### About this exercise:
Starting at the first line of the data below, write out each line exactly until you reach the line containing "program that builds", and include that line too.

### Information supplied:
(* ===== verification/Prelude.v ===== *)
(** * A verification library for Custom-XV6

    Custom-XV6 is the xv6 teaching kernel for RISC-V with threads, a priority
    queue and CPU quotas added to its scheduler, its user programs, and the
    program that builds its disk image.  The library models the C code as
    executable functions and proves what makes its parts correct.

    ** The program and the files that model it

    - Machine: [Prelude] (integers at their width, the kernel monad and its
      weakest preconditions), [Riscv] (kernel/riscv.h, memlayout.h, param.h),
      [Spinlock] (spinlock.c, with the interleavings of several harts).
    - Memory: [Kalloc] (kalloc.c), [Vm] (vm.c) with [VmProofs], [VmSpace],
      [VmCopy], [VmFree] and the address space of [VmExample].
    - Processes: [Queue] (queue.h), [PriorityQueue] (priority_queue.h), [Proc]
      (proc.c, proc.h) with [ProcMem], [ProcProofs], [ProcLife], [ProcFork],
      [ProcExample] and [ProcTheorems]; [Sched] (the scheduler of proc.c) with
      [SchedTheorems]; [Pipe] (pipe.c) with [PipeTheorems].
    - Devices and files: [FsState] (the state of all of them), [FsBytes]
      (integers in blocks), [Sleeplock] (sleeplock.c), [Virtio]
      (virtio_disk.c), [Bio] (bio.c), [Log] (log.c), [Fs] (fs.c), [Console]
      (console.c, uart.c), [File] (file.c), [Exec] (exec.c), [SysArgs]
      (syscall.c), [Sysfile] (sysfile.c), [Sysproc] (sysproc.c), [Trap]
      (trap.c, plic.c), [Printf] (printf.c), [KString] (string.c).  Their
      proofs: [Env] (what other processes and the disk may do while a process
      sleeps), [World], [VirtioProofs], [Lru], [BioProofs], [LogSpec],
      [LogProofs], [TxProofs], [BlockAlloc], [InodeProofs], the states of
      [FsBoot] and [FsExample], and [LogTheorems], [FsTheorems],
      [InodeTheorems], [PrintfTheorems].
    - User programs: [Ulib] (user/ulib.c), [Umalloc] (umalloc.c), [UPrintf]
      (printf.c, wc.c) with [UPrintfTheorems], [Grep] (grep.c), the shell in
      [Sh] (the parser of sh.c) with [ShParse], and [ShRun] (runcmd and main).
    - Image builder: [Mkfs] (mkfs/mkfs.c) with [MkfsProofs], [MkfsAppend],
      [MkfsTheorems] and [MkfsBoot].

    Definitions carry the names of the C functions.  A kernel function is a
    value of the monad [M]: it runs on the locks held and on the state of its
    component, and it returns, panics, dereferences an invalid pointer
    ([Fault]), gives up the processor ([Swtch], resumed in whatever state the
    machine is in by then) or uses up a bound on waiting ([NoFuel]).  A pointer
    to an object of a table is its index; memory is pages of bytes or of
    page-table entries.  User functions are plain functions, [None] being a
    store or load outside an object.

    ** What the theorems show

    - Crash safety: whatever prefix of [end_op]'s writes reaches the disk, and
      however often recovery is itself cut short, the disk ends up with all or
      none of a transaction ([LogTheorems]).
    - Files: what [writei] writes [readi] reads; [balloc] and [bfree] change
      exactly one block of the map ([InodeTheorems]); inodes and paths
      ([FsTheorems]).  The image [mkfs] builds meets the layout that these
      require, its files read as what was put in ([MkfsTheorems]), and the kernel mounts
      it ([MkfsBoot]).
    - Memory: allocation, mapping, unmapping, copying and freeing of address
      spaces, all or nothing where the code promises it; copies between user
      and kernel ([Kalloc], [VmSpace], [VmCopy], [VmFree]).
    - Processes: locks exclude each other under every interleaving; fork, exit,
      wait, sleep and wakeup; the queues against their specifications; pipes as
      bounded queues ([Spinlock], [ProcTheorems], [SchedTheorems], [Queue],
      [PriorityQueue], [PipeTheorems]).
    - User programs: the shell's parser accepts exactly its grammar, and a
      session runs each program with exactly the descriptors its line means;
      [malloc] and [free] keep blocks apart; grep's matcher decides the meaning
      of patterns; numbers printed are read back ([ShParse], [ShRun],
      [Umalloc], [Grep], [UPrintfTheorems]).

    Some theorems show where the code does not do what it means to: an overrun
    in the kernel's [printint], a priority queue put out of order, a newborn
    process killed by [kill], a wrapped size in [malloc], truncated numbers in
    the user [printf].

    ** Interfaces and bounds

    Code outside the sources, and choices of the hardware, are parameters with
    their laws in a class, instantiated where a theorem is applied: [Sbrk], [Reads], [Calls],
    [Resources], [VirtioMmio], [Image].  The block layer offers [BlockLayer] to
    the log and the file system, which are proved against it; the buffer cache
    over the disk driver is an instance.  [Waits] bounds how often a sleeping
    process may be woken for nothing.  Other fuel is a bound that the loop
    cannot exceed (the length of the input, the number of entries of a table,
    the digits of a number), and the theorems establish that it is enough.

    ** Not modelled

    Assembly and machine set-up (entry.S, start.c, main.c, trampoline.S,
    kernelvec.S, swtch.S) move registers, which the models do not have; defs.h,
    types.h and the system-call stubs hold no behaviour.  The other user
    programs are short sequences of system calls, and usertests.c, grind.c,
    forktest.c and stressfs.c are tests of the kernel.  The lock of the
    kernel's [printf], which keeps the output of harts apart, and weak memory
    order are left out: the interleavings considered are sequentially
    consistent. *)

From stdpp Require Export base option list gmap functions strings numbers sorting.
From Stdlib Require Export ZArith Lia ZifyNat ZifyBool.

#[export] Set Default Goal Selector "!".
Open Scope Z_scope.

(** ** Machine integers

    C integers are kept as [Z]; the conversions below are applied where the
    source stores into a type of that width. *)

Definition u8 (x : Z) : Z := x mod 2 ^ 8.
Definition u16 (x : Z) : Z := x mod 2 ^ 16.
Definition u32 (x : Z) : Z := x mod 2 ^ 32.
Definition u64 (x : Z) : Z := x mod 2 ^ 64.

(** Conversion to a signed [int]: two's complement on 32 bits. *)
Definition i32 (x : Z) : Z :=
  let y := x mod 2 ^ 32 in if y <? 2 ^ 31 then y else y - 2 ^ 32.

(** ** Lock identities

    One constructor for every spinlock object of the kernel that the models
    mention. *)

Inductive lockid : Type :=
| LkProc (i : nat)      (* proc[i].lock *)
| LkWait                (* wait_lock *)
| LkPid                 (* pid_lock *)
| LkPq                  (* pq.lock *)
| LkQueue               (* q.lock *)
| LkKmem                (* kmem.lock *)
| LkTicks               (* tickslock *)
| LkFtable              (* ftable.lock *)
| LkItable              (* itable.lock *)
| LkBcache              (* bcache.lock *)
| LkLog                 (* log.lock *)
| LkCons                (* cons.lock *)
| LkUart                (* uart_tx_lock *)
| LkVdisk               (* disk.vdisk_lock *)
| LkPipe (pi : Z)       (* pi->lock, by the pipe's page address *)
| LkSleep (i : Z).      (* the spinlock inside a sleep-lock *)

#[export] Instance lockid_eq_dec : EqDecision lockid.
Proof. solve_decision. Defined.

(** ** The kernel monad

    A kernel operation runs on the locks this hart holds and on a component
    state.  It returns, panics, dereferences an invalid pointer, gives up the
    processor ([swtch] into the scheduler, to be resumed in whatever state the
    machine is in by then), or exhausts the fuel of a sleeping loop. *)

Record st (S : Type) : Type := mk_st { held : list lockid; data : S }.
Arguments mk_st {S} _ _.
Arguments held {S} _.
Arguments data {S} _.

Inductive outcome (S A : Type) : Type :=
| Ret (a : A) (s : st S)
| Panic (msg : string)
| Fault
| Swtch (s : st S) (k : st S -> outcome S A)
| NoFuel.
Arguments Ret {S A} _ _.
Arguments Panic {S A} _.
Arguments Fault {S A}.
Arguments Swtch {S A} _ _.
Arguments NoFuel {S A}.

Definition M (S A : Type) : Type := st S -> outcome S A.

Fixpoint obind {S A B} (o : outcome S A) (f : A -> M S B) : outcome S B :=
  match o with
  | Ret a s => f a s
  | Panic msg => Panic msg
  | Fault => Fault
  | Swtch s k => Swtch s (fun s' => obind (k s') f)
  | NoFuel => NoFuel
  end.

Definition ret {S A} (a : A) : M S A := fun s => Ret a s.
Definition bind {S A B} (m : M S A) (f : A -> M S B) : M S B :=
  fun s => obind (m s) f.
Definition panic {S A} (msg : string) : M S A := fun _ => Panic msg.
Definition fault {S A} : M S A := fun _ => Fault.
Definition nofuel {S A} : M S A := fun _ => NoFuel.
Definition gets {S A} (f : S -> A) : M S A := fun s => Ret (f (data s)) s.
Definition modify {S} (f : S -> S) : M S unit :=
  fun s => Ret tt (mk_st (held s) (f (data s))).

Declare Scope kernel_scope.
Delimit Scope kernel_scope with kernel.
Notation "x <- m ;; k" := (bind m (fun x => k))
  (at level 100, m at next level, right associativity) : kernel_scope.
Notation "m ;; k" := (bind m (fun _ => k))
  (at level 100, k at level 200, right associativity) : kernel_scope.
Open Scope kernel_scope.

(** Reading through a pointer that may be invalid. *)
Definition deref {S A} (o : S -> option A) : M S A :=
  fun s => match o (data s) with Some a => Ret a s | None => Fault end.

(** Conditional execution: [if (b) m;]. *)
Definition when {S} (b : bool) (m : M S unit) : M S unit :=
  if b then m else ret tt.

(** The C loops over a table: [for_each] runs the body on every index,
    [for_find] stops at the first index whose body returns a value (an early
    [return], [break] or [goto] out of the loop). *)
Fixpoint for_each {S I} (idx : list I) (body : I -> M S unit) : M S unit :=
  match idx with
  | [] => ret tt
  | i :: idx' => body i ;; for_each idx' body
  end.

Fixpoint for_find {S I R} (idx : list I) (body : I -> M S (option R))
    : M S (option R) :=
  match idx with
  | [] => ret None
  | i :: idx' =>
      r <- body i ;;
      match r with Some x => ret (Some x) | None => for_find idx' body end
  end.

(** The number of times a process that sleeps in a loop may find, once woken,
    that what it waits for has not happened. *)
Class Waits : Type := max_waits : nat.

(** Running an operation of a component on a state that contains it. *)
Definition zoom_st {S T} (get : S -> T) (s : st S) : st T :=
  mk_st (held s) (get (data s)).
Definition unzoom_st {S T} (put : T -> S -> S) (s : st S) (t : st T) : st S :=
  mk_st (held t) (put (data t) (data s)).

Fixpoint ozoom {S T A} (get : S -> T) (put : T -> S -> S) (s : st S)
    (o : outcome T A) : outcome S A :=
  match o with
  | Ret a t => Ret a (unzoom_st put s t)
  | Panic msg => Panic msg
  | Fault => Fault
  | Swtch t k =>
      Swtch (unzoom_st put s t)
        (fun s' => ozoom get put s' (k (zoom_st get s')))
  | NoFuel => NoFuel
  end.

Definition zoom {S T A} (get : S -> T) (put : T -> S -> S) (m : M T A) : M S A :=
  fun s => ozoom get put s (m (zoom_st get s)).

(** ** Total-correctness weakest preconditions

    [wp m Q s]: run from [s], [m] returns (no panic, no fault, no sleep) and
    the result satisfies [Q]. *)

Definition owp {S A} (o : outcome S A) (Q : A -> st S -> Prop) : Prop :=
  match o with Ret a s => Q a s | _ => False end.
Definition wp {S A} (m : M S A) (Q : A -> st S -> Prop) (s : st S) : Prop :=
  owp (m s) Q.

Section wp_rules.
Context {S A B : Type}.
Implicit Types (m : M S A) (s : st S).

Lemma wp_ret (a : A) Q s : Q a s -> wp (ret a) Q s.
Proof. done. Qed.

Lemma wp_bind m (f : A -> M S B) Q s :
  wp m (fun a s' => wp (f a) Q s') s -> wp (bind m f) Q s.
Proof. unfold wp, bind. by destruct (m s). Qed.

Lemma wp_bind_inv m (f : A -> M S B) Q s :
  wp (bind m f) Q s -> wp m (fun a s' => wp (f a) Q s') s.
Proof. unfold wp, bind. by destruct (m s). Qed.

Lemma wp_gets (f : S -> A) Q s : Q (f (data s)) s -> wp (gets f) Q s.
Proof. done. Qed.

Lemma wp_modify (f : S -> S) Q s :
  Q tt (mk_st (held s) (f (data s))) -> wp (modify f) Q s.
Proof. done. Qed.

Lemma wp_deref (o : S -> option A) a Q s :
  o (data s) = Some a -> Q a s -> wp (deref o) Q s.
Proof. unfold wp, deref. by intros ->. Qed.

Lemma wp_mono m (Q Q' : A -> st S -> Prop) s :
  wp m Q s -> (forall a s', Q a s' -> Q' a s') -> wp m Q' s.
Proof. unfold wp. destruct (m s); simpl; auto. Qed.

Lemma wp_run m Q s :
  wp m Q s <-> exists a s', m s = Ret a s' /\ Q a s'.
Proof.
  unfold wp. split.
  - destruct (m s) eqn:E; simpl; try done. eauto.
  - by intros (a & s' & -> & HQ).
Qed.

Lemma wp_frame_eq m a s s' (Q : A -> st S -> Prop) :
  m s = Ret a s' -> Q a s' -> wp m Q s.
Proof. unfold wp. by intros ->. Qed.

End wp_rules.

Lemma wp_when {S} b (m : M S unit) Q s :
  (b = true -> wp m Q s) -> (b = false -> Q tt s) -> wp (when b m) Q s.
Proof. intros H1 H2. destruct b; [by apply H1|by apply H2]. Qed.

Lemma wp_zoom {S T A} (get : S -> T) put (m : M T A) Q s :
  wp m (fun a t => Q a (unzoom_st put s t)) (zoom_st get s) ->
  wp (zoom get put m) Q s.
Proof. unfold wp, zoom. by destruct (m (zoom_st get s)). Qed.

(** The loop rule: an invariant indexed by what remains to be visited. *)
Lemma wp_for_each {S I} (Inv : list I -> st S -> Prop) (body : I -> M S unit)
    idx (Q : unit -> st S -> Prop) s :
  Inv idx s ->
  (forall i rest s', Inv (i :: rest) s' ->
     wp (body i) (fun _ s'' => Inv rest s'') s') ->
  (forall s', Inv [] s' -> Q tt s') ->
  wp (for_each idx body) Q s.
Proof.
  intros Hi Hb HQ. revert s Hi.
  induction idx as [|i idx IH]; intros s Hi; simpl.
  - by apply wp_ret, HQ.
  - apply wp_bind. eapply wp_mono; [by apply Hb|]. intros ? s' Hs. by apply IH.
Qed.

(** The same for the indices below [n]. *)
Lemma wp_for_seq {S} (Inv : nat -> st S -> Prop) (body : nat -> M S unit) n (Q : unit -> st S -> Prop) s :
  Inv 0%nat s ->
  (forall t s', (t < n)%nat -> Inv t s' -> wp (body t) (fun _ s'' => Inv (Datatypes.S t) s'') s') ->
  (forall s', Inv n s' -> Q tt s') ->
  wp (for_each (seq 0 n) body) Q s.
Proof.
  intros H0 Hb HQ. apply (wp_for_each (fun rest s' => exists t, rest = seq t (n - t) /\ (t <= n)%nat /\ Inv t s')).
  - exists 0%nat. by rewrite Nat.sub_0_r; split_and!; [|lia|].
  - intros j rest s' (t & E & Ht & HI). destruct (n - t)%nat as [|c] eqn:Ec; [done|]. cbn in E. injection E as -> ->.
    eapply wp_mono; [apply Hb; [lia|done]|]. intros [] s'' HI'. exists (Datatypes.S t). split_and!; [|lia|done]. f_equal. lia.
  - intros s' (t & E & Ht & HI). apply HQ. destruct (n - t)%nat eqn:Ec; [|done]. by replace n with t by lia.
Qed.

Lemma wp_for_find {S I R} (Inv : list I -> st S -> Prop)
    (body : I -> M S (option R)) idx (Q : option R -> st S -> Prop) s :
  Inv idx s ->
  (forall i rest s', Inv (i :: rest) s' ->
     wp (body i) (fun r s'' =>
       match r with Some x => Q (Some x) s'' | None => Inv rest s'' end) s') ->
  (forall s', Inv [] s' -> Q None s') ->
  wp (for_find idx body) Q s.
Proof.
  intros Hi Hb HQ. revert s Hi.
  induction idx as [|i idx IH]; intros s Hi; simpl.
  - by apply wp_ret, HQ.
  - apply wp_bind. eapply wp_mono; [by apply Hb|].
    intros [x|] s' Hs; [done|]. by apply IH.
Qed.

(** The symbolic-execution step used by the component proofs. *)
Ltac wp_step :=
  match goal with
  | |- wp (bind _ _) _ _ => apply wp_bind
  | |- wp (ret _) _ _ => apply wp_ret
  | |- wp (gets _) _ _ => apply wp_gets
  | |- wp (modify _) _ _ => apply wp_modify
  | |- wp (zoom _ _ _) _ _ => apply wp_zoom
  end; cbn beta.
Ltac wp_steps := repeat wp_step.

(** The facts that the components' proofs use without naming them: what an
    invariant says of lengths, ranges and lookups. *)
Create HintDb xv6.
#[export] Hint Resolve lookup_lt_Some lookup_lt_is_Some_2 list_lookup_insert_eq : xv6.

### Output for this exercise:
(* ===== verification/Prelude.v ===== *)
(** * A verification library for Custom-XV6

    Custom-XV6 is the xv6 teaching kernel for RISC-V with threads, a priority
    queue and CPU quotas added to its scheduler, its user programs, and the
    program that builds its disk image.  The library models the C code as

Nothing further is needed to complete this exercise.